It’s the obvious elephant in the room, but nostalgia is oxygen right now. It’s inescapable, even if you think you can subvert it, every opposing move has been fed into the algorithmic machine and birthed a niche pop culture reference. I think my generation has got the right starting point, which is accepting nostalgia and using it as a weapon rather than letting it swallow you whole. Of course how unaffected can you be if you’re using the same oppressive matter? That’s the core issue right now that I am trying to navigate in my own work. But another thing that haunts me is trauma, so I’ve been creating concoctions of rose-tinted nostalgic paints in a palette and coating it in experiences that are not-so-aesthetically pleasing. A sort of fracturing of time, doing the opposite of what the brain wants.
It’s so easy for me to binge Video Game OSTs and think this is the epicenter of cool media, whilst singlehandedly dashing all the real-life experiences I had at the time of consumption. I think we have to stop cherry-picking and selling fantasies and rather insert ourselves into the nostalgic building blocks we use. We must inherit the whole codebase and enhance it with the tools of our time. So that’s what I’m trying to do, if that makes sense!
It does! And how do you retain a level of control over those spectres?
I have no idea, I try to remain considerate over what I’m referencing although you don’t want to start policing yourself from creating autonomously so it’s a tough balance! If anyone has any answers please let me know!

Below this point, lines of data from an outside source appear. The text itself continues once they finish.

(** * ssth-backend: team registration backend

    A shallow embedding of [src/data_handler.py] (the persistence gateway and
    credential store) and of [src/main.py] (the HTTP endpoints with their
    cookie-carried identity token), followed by the properties of the
    specification that concern them.

    Three collaborators of the program live outside the repository and are
    made explicit:
    - the [bcrypt] library, taken as an interface ([SecureHash]);
    - the MariaDB connection, modelled as tables of rows together with the
      statements the program sends to it;
    - the random source behind [secrets.randbelow] and [bcrypt.gensalt],
      whose draws are arguments of the operations that consume them. *)

From Stdlib Require Import Ascii String.
From stdpp Require Import base decidable option list strings numbers pretty.

(** ** Python exceptions and outcomes *)

(** The exception classes the two modules raise or let through. *)
Inductive Exception : Type :=
  | GeneralError            (* data_handler.py, never raised *)
  | UserMailExists          (* data_handler.py *)
  | InvalidEmail            (* data_handler.py *)
  | TeamFull                (* data_handler.py *)
  | InvalidTeamId           (* data_handler.py *)
  | NoSuchTeamMember        (* data_handler.py *)
  | AuthenticationFailure   (* main.py *)
  | AssertionError          (* builtin, raised by [assert] *)
  | ValueError              (* builtin, raised by [bcrypt.checkpw] *)
  | IntegrityError.         (* mariadb.IntegrityError *)

#[global] Instance Exception_eq_dec : EqDecision Exception.
Proof. solve_decision. Defined.

(** A call either returns a value or raises. *)
Inductive Outcome (A : Type) : Type :=
  | Return (a : A)
  | Raise (e : Exception).
Arguments Return {A} a.
Arguments Raise {A} e.

(** ** The hashing primitive

    [bcrypt.hashpw(value, bcrypt.gensalt())] and [bcrypt.checkpw(value,
    digest)].  The salt drawn by [gensalt] is an argument of [hashpw];
    [checkpw] answers [None] where the library raises [ValueError] (a digest
    it cannot parse).  The two laws are the library's contract: a digest it
    produced for a value is accepted for that value, and a digest it produced
    is one it can parse, whatever value it is checked against. *)
Class SecureHash : Type := {
  salt : Type;
  hashpw : string → salt → string;
  checkpw : string → string → option bool;
  checkpw_hashpw : ∀ value s, checkpw value (hashpw value s) = Some true;
  checkpw_parses : ∀ value value' s, is_Some (checkpw value' (hashpw value s))
}.

(** Idealised collision freedom: a digest produced for [value] is accepted
    for no other value.  It is an assumption about the primitive, stated
    where a property needs it and never taken for granted. *)
Definition collision_free `{SecureHash} : Prop :=
  ∀ value value' s, checkpw value' (hashpw value s) = Some true → value' = value.

(** ** The store *)

Module Store.

(** users(id, email, password) *)
Record UserRow : Type := {
  users_id : string;
  users_email : string;
  users_password : string
}.

(** teams(id, user_id, name) *)
Record TeamRow : Type := {
  teams_id : string;
  teams_user_id : string;
  teams_name : string
}.

(** team_members(id, team_id, name, email, phone_number, grade,
    school_name, city, pin_code) *)
Record MemberRow : Type := {
  team_members_id : string;
  team_members_team_id : string;
  team_members_name : string;
  team_members_email : string;
  team_members_phone_number : string;
  team_members_grade : string;
  team_members_school_name : string;
  team_members_city : string;
  team_members_pin_code : string
}.

(** TeamDocument(id, team_id, path) *)
Record DocumentRow : Type := {
  documents_id : string;
  documents_team_id : string;
  documents_path : string
}.

Record Database : Type := {
  users : list UserRow;
  teams : list TeamRow;
  team_members : list MemberRow;
  documents : list DocumentRow
}.

Definition empty : Database :=
  {| users := []; teams := []; team_members := []; documents := [] |}.

(** The parameterized statements of [data_handler.py], one constructor per
    SQL text, carrying the bound parameters. *)
Inductive Statement : Type :=
  | InsertUser (row : UserRow)
  | SelectUserPassword (email : string)
  | SelectUserId (email : string)
  | InsertTeam (row : TeamRow)
  | SelectTeamUserId (id : string)
  | SelectTeamOne (id : string)
  | SelectMemberOne (team_id : string)
  | InsertMember (row : MemberRow)
  | SelectUserTeams (user_id : string)
  | SelectMemberIds (team_id : string)
  | SelectMemberDetails (id team_id : string)
  | InsertDocument (row : DocumentRow).

(** Modelled from the spec: the table constraints, which the repository
    does not contain.  The identifier of each table is its primary key,
    [users.email] is unique, [teams.user_id] is a foreign key to [users] and
    [team_members.team_id] a foreign key to [teams]; an insert that breaks
    one of them is rejected by the store. *)
Definition violates (db : Database) (q : Statement) : bool :=
  match q with
  | InsertUser row =>
      bool_decide (users_id row ∈ users_id <$> users db)
      || bool_decide (users_email row ∈ users_email <$> users db)
  | InsertTeam row =>
      bool_decide (teams_id row ∈ teams_id <$> teams db)
      || negb (bool_decide (teams_user_id row ∈ users_id <$> users db))
  | InsertMember row =>
      bool_decide (team_members_id row ∈ team_members_id <$> team_members db)
      || negb (bool_decide (team_members_team_id row ∈ teams_id <$> teams db))
  | InsertDocument row =>
      bool_decide (documents_id row ∈ documents_id <$> documents db)
  | _ => false
  end.

(** The database after an accepted statement: inserts append a row. *)
Definition apply (db : Database) (q : Statement) : Database :=
  match q with
  | InsertUser row =>
      {| users := users db ++ [row]; teams := teams db;
         team_members := team_members db; documents := documents db |}
  | InsertTeam row =>
      {| users := users db; teams := teams db ++ [row];
         team_members := team_members db; documents := documents db |}
  | InsertMember row =>
      {| users := users db; teams := teams db;
         team_members := team_members db ++ [row]; documents := documents db |}
  | InsertDocument row =>
      {| users := users db; teams := teams db;
         team_members := team_members db; documents := documents db ++ [row] |}
  | _ => db
  end.

(** What [cursor.fetchall()] returns after the statement: a list of rows,
    each a list of cells.  The rows come in the order the tables hold them;
    the program's queries have no ORDER BY, so that order is the store's
    choice, and the properties below speak of the first row only where the
    key leaves one row, and of membership or rearrangement elsewhere. *)
Definition fetchall (db : Database) (q : Statement) : list (list string) :=
  match q with
  | SelectUserPassword email =>
      (λ r, [users_password r]) <$> filter (λ r, users_email r = email) (users db)
  | SelectUserId email =>
      (λ r, [users_id r]) <$> filter (λ r, users_email r = email) (users db)
  | SelectTeamUserId id =>
      (λ r, [teams_user_id r]) <$> filter (λ r, teams_id r = id) (teams db)
  | SelectTeamOne id =>
      (λ _, ["1"%string]) <$> filter (λ r, teams_id r = id) (teams db)
  | SelectMemberOne team_id =>
      (λ _, ["1"%string]) <$>
        filter (λ r, team_members_team_id r = team_id) (team_members db)
  | SelectUserTeams user_id =>
      (λ r, [teams_id r; teams_name r]) <$>
        filter (λ r, teams_user_id r = user_id) (teams db)
  | SelectMemberIds team_id =>
      (λ r, [team_members_id r]) <$>
        filter (λ r, team_members_team_id r = team_id) (team_members db)
  | SelectMemberDetails id team_id =>
      (λ r, [team_members_name r; team_members_email r;
             team_members_phone_number r; team_members_grade r;
             team_members_school_name r; team_members_city r;
             team_members_pin_code r; team_members_team_id r]) <$>
        filter (λ r, team_members_id r = id ∧ team_members_team_id r = team_id)
               (team_members db)
  | _ => []
  end.

End Store.
Import Store.

(** ** The connection

    [mariadb.connect] leaves autocommit off: a statement changes the
    session's view, and [commit] makes that view the committed one.
    [executed] records every call made on the connection, so that "the store
    is not contacted" can be stated. *)

Inductive Call : Type :=
  | Execute (q : Statement)
  | Commit.

Record Connection : Type := {
  session : Database;
  committed : Database;
  executed : list Call
}.

(** Computations over the single, module-level connection. *)
Definition Py (A : Type) : Type := Connection → Outcome A * Connection.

You recently did a mix for NTS! Super fun, what do you think are the biggest differences in trying to tell a sonic story with your projects and tracks vs tracks by other artists?
Sooo different! Starting to mix gave me so much more respect for DJs, it be looking effortless when you see friends do it, idk why I thought using a DAW just gave you an instant edge like riding a bike or something. The NTS mix was simply my favourite Video Game OSTs + extra games like KOF XI, Ridge Racer V, Street Fighter III Third Strike etc. I’ve never personally seen people put a light on the vast music of the gaming space – usually it’s done in a very compilation format by people you know aren’t true fans of the work. Even I’ve been a culprit of this, loving Silent Hill Soundtracks yet being so afraid of the damn series lmao; an at home walkthrough enthusiast with not enough battle wounds from completing titles. So at every opportunity I want to showcase all the weird, obscure and mainstream titles I’ve been blessed to find and play. I wish I could say I intentionally planned out the narrative like I do for my music, but it was chaos: just chucking on the next favourite tune, hoping the bpm lines up and being overly excited.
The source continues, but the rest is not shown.